··· DATASET RECORDS

Lemma D_frame st w w' :
  D (mkSys st w) →
  (∀ q, blob_place st q → node_at w' q = node_at w q) →
  D (mkSys st w').
Proof.
  intros [Hl Hd] Hw. split; [done|]. intros name n Hn k e Hk. simpl in *.
  destruct (Hd name n Hn k e Hk) as (c & Hc & ?). exists c. split; [|done]. rewrite <- Hc.
  destruct Hl as (_ & _ & _ & Hl). apply Hw. eapply blob_placed; [by apply Hl|].
  apply (Hl name n Hn). eauto.
Qed.

(** ** Calls that only look *)

Definition readonly {A} (f : W → A * W) : Prop := ∀ w q, node_at (f w).2 q = node_at w q.

Definition view_inv (P : Sys W → Prop) : Prop :=
  ∀ st w w', (∀ q, node_at w' q = node_at w q) → P (mkSys st w) → P (mkSys st w').

Lemma view_inv_focus name n : view_inv (focus name n).
Proof. intros st w w' Hw Hf. eapply focus_frame; [done|]. intros. apply Hw. Qed.

Lemma view_inv_D : view_inv D.
Proof. intros st w w' Hw HD. eapply D_frame; [done|]. intros. apply Hw. Qed.

Lemma triple_readonly {A} (f : W → A * W) P E :
  readonly f → view_inv P → triple P (call f) (λ _, P) E.
Proof.
  intros Hf HP. apply triple_call. intros [st w] a w' Hs Hw. simpl in *.
  eapply HP; [|done]. intros q. rewrite <- (Hf w q), Hw. done.
Qed.

Lemma readonly_status p : readonly (os_status p).
Proof. intros w q. apply status_law. Qed.
Lemma readonly_read p : readonly (os_read p).
Proof. intros w q. apply read_law. Qed.
Lemma readonly_list d : readonly (os_list d).
Proof. intros w q. apply list_law. Qed.

(** ** Removing a blob *)

Definition without (key : bytes) (total : Z) (n : Namespace) : Namespace :=
  mkNamespace (config n) (dir n) (delete key (entries n)) total.

Lemma focus_less name n x key total : focus name n x → focus name (without key total n) x.
Proof.
  intros (Hl & (Hg & Hd & Ht & He & Hk) & Hrest & Hdisk). split_and!; [done| |done|].
  - split_and!; [done|done|done|done|]. simpl. intros k Hin. apply Hk.
    rewrite lookup_delete in Hin. case_decide; [by destruct Hin|done].
  - intros k e. simpl. rewrite lookup_delete_Some. intros [_ Hke]. by apply Hdisk.
Qed.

······

The full set of entries must be printed again without any alteration.

Lemma D_frame st w w' :
  D (mkSys st w) →
  (∀ q, blob_place st q → node_at w' q = node_at w q) →
  D (mkSys st w').
Proof.
  intros [Hl Hd] Hw. split; [done|]. intros name n Hn k e Hk. simpl in *.
  destruct (Hd name n Hn k e Hk) as (c & Hc & ?). exists c. split; [|done]. rewrite <- Hc.
  destruct Hl as (_ & _ & _ & Hl). apply Hw. eapply blob_placed; [by apply Hl|].
  apply (Hl name n Hn). eauto.
Qed.

(** ** Calls that only look *)

Definition readonly {A} (f : W → A * W) : Prop := ∀ w q, node_at (f w).2 q = node_at w q.

Definition view_inv (P : Sys W → Prop) : Prop :=
  ∀ st w w', (∀ q, node_at w' q = node_at w q) → P (mkSys st w) → P (mkSys st w').

Lemma view_inv_focus name n : view_inv (focus name n).
Proof. intros st w w' Hw Hf. eapply focus_frame; [done|]. intros. apply Hw. Qed.

Lemma view_inv_D : view_inv D.
Proof. intros st w w' Hw HD. eapply D_frame; [done|]. intros. apply Hw. Qed.

Lemma triple_readonly {A} (f : W → A * W) P E :
  readonly f → view_inv P → triple P (call f) (λ _, P) E.
Proof.
  intros Hf HP. apply triple_call. intros [st w] a w' Hs Hw. simpl in *.
  eapply HP; [|done]. intros q. rewrite <- (Hf w q), Hw. done.
Qed.

Lemma readonly_status p : readonly (os_status p).
Proof. intros w q. apply status_law. Qed.
Lemma readonly_read p : readonly (os_read p).
Proof. intros w q. apply read_law. Qed.
Lemma readonly_list d : readonly (os_list d).
Proof. intros w q. apply list_law. Qed.

(** ** Removing a blob *)

Definition without (key : bytes) (total : Z) (n : Namespace) : Namespace :=
  mkNamespace (config n) (dir n) (delete key (entries n)) total.

Lemma focus_less name n x key total : focus name n x → focus name (without key total n) x.
Proof.
  intros (Hl & (Hg & Hd & Ht & He & Hk) & Hrest & Hdisk). split_and!; [done| |done|].
  - split_and!; [done|done|done|done|]. simpl. intros k Hin. apply Hk.
    rewrite lookup_delete in Hin. case_decide; [by destruct Hin|done].
  - intros k e. simpl. rewrite lookup_delete_Some. intros [_ Hke]. by apply Hdisk.
Qed.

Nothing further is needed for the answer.